== RECORDS SUPPLIED ==
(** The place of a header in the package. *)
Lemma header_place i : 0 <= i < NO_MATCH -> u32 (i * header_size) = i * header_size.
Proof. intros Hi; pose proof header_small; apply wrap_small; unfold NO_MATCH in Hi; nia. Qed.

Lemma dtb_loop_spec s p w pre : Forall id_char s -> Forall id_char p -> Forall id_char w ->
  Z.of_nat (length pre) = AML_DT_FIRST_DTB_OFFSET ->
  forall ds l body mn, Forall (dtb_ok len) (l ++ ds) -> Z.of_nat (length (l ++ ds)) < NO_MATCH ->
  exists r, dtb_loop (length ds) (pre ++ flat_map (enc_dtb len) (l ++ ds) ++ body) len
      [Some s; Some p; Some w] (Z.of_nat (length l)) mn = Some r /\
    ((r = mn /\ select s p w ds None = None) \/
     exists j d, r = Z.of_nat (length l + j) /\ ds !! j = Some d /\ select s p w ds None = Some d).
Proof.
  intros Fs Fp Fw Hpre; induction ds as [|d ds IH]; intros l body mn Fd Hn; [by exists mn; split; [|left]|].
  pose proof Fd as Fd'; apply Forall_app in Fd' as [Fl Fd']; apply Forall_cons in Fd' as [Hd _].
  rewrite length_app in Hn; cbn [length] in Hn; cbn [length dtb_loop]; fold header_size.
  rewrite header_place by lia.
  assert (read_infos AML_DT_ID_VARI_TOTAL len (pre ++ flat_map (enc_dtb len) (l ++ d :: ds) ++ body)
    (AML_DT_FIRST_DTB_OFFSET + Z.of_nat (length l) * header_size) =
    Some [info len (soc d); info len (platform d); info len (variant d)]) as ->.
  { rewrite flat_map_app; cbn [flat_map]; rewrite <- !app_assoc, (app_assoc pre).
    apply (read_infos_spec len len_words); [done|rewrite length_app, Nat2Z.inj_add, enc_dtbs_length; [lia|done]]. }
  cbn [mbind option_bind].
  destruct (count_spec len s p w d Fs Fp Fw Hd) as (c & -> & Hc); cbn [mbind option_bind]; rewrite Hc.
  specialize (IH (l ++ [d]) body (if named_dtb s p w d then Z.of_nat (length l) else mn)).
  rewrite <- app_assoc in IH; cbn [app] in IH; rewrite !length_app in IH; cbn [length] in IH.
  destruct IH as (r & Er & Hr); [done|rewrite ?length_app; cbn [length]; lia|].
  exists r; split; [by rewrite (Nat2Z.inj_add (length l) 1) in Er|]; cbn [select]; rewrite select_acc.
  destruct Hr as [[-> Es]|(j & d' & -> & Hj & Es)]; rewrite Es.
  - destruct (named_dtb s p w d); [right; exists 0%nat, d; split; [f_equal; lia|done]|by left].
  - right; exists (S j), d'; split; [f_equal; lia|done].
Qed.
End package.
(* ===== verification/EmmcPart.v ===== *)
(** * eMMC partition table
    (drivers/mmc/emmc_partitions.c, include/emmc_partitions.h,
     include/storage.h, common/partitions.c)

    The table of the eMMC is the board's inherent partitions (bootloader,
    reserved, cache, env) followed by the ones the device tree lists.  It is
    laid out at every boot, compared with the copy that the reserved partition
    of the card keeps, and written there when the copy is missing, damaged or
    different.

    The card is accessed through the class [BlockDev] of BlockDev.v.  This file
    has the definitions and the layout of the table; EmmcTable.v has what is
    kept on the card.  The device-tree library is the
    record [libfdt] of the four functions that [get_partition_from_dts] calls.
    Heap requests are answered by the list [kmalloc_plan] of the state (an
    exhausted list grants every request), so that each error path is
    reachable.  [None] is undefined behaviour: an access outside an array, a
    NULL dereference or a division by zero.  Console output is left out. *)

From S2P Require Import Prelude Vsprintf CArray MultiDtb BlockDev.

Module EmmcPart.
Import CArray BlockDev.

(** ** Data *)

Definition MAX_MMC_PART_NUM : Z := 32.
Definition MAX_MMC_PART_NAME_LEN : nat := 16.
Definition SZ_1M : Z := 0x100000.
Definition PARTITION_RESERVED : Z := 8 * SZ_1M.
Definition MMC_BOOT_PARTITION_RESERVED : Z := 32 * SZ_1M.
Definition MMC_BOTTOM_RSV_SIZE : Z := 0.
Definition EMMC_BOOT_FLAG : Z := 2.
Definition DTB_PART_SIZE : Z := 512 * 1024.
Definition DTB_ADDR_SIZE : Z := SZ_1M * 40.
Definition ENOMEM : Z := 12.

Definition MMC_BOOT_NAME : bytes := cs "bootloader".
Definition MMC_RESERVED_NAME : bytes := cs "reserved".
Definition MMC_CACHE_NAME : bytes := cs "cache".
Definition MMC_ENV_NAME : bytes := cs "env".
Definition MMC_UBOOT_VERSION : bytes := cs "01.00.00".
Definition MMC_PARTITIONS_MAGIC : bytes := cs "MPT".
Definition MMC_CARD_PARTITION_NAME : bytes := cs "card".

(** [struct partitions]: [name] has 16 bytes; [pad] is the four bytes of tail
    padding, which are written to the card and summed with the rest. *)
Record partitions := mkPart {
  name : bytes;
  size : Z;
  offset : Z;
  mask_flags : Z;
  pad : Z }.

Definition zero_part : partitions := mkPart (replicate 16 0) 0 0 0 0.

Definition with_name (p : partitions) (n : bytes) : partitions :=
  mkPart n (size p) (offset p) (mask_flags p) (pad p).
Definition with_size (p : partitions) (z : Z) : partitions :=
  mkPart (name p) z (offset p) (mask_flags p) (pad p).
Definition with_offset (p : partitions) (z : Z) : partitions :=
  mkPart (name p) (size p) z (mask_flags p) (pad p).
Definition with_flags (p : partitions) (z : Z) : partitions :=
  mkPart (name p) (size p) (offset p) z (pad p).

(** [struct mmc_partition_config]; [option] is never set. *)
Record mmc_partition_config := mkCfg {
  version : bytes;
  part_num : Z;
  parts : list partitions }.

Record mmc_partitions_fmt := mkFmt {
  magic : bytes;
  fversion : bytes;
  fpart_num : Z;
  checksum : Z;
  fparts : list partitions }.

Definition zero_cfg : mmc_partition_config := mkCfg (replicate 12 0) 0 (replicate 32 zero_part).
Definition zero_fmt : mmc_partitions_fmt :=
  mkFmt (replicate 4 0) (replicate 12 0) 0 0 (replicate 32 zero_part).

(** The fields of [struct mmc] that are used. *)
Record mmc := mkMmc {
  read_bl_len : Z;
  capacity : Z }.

== TASK STATEMENT ==
Copy out only the lines of the records above from the one with "End package." through the one with "exhausted list grants", exactly as they stand, both included.

== ANSWER TO THIS TASK ==
End package.
(* ===== verification/EmmcPart.v ===== *)
(** * eMMC partition table
    (drivers/mmc/emmc_partitions.c, include/emmc_partitions.h,
     include/storage.h, common/partitions.c)

    The table of the eMMC is the board's inherent partitions (bootloader,
    reserved, cache, env) followed by the ones the device tree lists.  It is
    laid out at every boot, compared with the copy that the reserved partition
    of the card keeps, and written there when the copy is missing, damaged or
    different.

    The card is accessed through the class [BlockDev] of BlockDev.v.  This file
    has the definitions and the layout of the table; EmmcTable.v has what is
    kept on the card.  The device-tree library is the
    record [libfdt] of the four functions that [get_partition_from_dts] calls.
    Heap requests are answered by the list [kmalloc_plan] of the state (an
    exhausted list grants every request), so that each error path is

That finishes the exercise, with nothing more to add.